> _How to complete this task_
For the word "rewrite", state the number of lines in the data that contain it, and nothing else.

[Extracted data — start]

Lemma ite_formula_ok D C T E c t e :
  formula_ok D C c → formula_ok D T t → formula_ok D E e →
  vc_iteExpr c t e ⇓ formula_ok D (λ ρ, if C ρ =? 1 then T ρ else E ρ).
Proof.
  intros (Hc & Tc & Vc) (Ht & Tt & Vt) (He & Te & Ve). unfold vc_iteExpr. interface.
  - split_and!; try done; [unfold is_formula in *; congruence|by left].
  - done.
  - intros ρ Hρ Hd. operands. split; [done|]. by case_step.
Qed.

Lemma concat_ok D wl wr L R l r :
  bits_ok D wl L l → bits_ok D wr R r → wl + wr < 2 ^ 32 →
  vc_bvConcatExpr l r ⇓ bits_ok D (wl + wr) (λ ρ, bv_concat wr (L ρ) (R ρ)).
Proof.
  intros (Hl & Tl & Vl) (Hr & Tr & Vr) Hw. destruct (proj2 Tl), (proj2 Tr). unfold vc_bvConcatExpr. interface.
  - split_and!; eauto.
  - split; [|lia]. unfold node_type. cbn. rewrite (is_bits_width l wl Tl), (is_bits_width r wr Tr), u32_small by lia. done.
  - intros ρ Hρ Hd. operands. rewrite (is_bits_width r wr Tr). split; [done|]. apply bv_concat_bounded; done || lia.
Qed.

Lemma uminus_ok D w V n : bits_ok D w V n → vc_bvUMinusExpr n ⇓ bits_ok D w (λ ρ, (- V ρ) mod 2 ^ w).
Proof.
  intros (Hn & Tn & Vn). destruct (proj2 Tn). unfold vc_bvUMinusExpr. interface; [cbn; eauto|by apply (same_bits n)|].
  intros ρ Hρ Hd. operands. rewrite (is_bits_width n w Tn). auto with klee lia.
Qed.

Lemma neg_ok D w V n : bits_ok D w V n → vc_bvNotExpr n ⇓ bits_ok D w (λ ρ, bv_not w (V ρ)).
Proof.
  intros (Hn & Tn & Vn). destruct (proj2 Tn). unfold vc_bvNotExpr. interface; [cbn; eauto|by apply (same_bits n)|].
  intros ρ Hρ Hd. operands. rewrite (is_bits_width n w Tn). split; [done|]. apply bv_not_bounded. lia.
Qed.

Lemma extract_ok D w V n hi low :
  bits_ok D w V n → 0 ≤ low ≤ hi → hi < w →
  vc_bvExtract n hi low ⇓ bits_ok D (hi - low + 1) (λ ρ, bv_extract (V ρ) low (hi - low + 1)).
Proof.
  intros (Hn & Tn & Vn) Hlow Hhi. destruct (proj2 Tn). unfold vc_bvExtract. interface.
  - cbn. eauto.
  - split; [|lia]. unfold node_type. cbn. rewrite u32_small by lia. done.
  - intros ρ Hρ Hd. operands. split; [done|]. apply bv_extract_bounded. lia.
Qed.

Lemma sign_extend_ok D w V n wo :
  bits_ok D w V n → w < wo < 2 ^ 32 → vc_bvSignExtend n wo ⇓ bits_ok D wo (λ ρ, bv_sext w (V ρ) wo).
Proof.
  intros (Hn & Tn & Vn) Hw. destruct (proj2 Tn). unfold vc_bvSignExtend. ystep; [by apply well_sorted_check|].
  rewrite (is_bits_width n w Tn), (proj2 (Z.leb_gt wo w)) by lia. interface.
  - cbn. split_and!; [done|lia|]. exists w. split; [done|lia].
  - split; [done|lia].
  - intros ρ Hρ Hd. operands. rewrite (is_bits_width n w Tn). split; [done|]. apply bv_sext_bounded. lia.
Qed.

Lemma array_read_ok D (DA : assignment → Z → Prop) A V a n :
  array_ok DA A a → bits_ok D 32 V n → (∀ ρ, wf_assignment ρ → D ρ → DA ρ (V ρ)) →
  vc_readExpr a n ⇓ bits_ok D 8 (λ ρ, A ρ (V ρ)).
Proof.
  intros (Ha & Ta & Va) (Hn & Tn & Vn) HD. unfold vc_readExpr. interface; [done| |].
  - split; [|lia]. unfold node_type. cbn. by injection Ta as _ ->.
  - intros ρ Hρ Hd. operands. auto.
Qed.

Lemma array_write_ok (DI DV : assignment → Prop) (DA : assignment → Z → Prop) A I V a i v :
  array_ok DA A a → bits_ok DI 32 I i → bits_ok DV 8 V v →
  vc_writeExpr a i v ⇓ array_ok (λ ρ j, DI ρ ∧ if I ρ =? j then DV ρ else DA ρ j)
    (λ ρ j, if I ρ =? j then V ρ else A ρ j).
Proof.
  intros (Ha & Ta & Va) (Hi & Ti & Vi) (Hv & Tv & Vv). unfold vc_writeExpr. interface; [done..|].
  intros ρ j Hρ [Hdi Hd]. operands. destruct (_ =? j); auto.
Qed.

Lemma array_var_ok root : vc_arrayVar root ⇓ array_ok (λ _ _, True) (λ ρ j, ρ root j).
Proof. unfold vc_arrayVar. ystep; [done|]. ystep. split_and!; [done..|]. intros ρ j Hρ _. split; [done|apply Hρ]. Qed.
End terms.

[Extracted data — finish]

> _Solution to the problem_
7